Riassunto:
Un tribunale federale degli Stati Uniti ha recentemente stabilito che Google non ha bisogno di vendere una componente importante della sua attività di tecnologia pubblicitaria, evitando così le più severe misure antitrust proposte dal Dipartimento di Giustizia degli Stati Uniti. Google manterrà intatta la propria attività nel settore della tecnologia pubblicitaria e non dovrà smembrarla come ordinato dal tribunale.

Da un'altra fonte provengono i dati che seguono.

(** *** The shape of the result *)

Lemma bidsOf_In network pubadsImpl bid :
  In bid (bidsOf network pubadsImpl) ↔
  In bid network ∧ isBidRequest bid = true ∧
  NetworkRequest.frameId bid = NetworkRequest.frameId pubadsImpl.
Proof.
  split; [apply bidsOf_spec|].
  intros (Hin & Hb & Hfr). unfold GptBidsInParallel.bidsOf.
  apply filter_In. split; [by apply filter_In|].
  by apply bool_decide_eq_true.
Qed.

(** The result of an applicable audit, from the reported bids. *)
Lemma audit_product (devtoolsLog : DevtoolsLog) traceEvents (p : Product) :
  audit devtoolsLog traceEvents = Applicable p →
  ∃ pubadsImpl,
    List.find (fun r => isImplTag (NetworkRequest.url r))
      (requestNetworkRecords devtoolsLog) = Some pubadsImpl ∧
    bidsOf (requestNetworkRecords devtoolsLog) pubadsImpl ≠ [] ∧
    p = (let rows :=
           map (rowOf (getTimingsByRecord traceEvents devtoolsLog))
             (reportedBids (requestNetworkRecords devtoolsLog) traceEvents
                pubadsImpl
                (bidsOf (requestNetworkRecords devtoolsLog) pubadsImpl) ∅) in
         {| numericValue := length rows;
            productScore := if negb (Nat.eqb (length rows) 0) then zero
                            else one;
            details := if negb (Nat.eqb (length rows) 0)
                       then Some (makeTableDetails HEADINGS rows)
                       else None |}).
Proof.
  unfold GptBidsInParallel.audit.
  destruct (List.find _ (requestNetworkRecords devtoolsLog))
    as [pubadsImpl|]; [|discriminate].
  destruct (bidsOf (requestNetworkRecords devtoolsLog) pubadsImpl)
    as [|b0 bids] eqn:Hb; [discriminate|].
  intros [= <-]. exists pubadsImpl. split; [done|].
  split; [by rewrite Hb|].
  unfold GptBidsInParallel.tableView. cbv zeta.
  by rewrite auditLoop_rows.
Qed.

(** No bid is reported exactly when every bid on the critical graph has a
    bidder that was seen before. *)
Lemma reportedBids_nil_iff network traceEvents pubadsImpl bids seen :
  reportedBids network traceEvents pubadsImpl bids seen = [] ↔
  ∀ bid, In bid bids →
    onCriticalGraph network traceEvents pubadsImpl bid = true →
    bidderOf bid ∈ seen.
Proof.
  revert seen. induction bids as [|b bids IH]; intros seen; cbn.
  - split; [by intros _ ? []|done].
  - destruct (onCriticalGraph network traceEvents pubadsImpl b) eqn:Hc.
    + case_bool_decide as Hs.
      * rewrite IH. split.
        -- intros H bid [<-|Hin]; [done|by apply H].
        -- intros H bid Hin. apply H. by right.
      * split; [discriminate|]. intros H. exfalso.
        apply Hs, (H b); [by left|done].
    + rewrite IH. split.
      * intros H bid [<-|Hin] Hcb; [congruence|by apply H].
      * intros H bid Hin. apply H. by right.
Qed.
(** * Personal finance dashboard: ingestion (build_db.py) and reporting (app.py)

    A shallow embedding of the two scripts of the repository and the
    properties of their specification.

    - [Py]      : the Python string primitives the scripts call
                  ([str.strip], [str.lower], [str.split], [sorted], ...).
    - [Pd]      : pandas values: cells, timestamps, frames, and the generic
                  frame operations ([drop_duplicates], [merge], ...).
    - [BuildDb] : [build_db.main], as a state-and-exception computation over
                  the SQLite store.
    - [App]     : the filter pipeline, the metrics and the export of app.py.

    Strings are lists of characters with code points below 256.  The parsers
    of pandas ([to_datetime], [to_numeric]), the rendering of numbers and the
    summation of a numeric column are parameters of the development: every
    theorem holds for any behaviour of them. *)

From Stdlib Require Import ZArith List String Ascii Bool Arith Lia Sorted.
From Stdlib Require Import DecimalString Decimal.
From Stdlib Require Import Permutation DecimalNat.
From stdpp Require Import gmap strings.
Import ListNotations.

Local Open Scope nat_scope.
Local Open Scope list_scope.

(* ===================================================================== *)
(** * Python string primitives *)
(* ===================================================================== *)

Module Py.

(** [str.isspace] on one character: TAB..CR, FS..US, SPACE, NEL, NBSP. *)
Definition isspace (c : ascii) : bool :=
  let n := nat_of_ascii c in
  ((9 <=? n) && (n <=? 13)) || ((28 <=? n) && (n <=? 32))
  || (n =? 133) || (n =? 160).

Fixpoint lstrip (s : string) : string :=
  match s with
  | EmptyString => EmptyString
  | String c s' => if isspace c then lstrip s' else s
  end.

Fixpoint rev_string (acc s : string) : string :=
  match s with
  | EmptyString => acc
  | String c s' => rev_string (String c acc) s'
  end.

Definition rstrip (s : string) : string :=
  rev_string EmptyString (lstrip (rev_string EmptyString s)).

In precedenza, si era scoperto che Google deteneva un monopolio illegale nel mercato della pubblicità digitale. Il Dipartimento di Giustizia degli Stati Uniti aveva chiesto alla corte di adottare rimedi strutturali, tra cui lo scorporo di Google Ad Manager, la piattaforma di gestione della pubblicità di Google, dalla società e la vendita ad altre aziende.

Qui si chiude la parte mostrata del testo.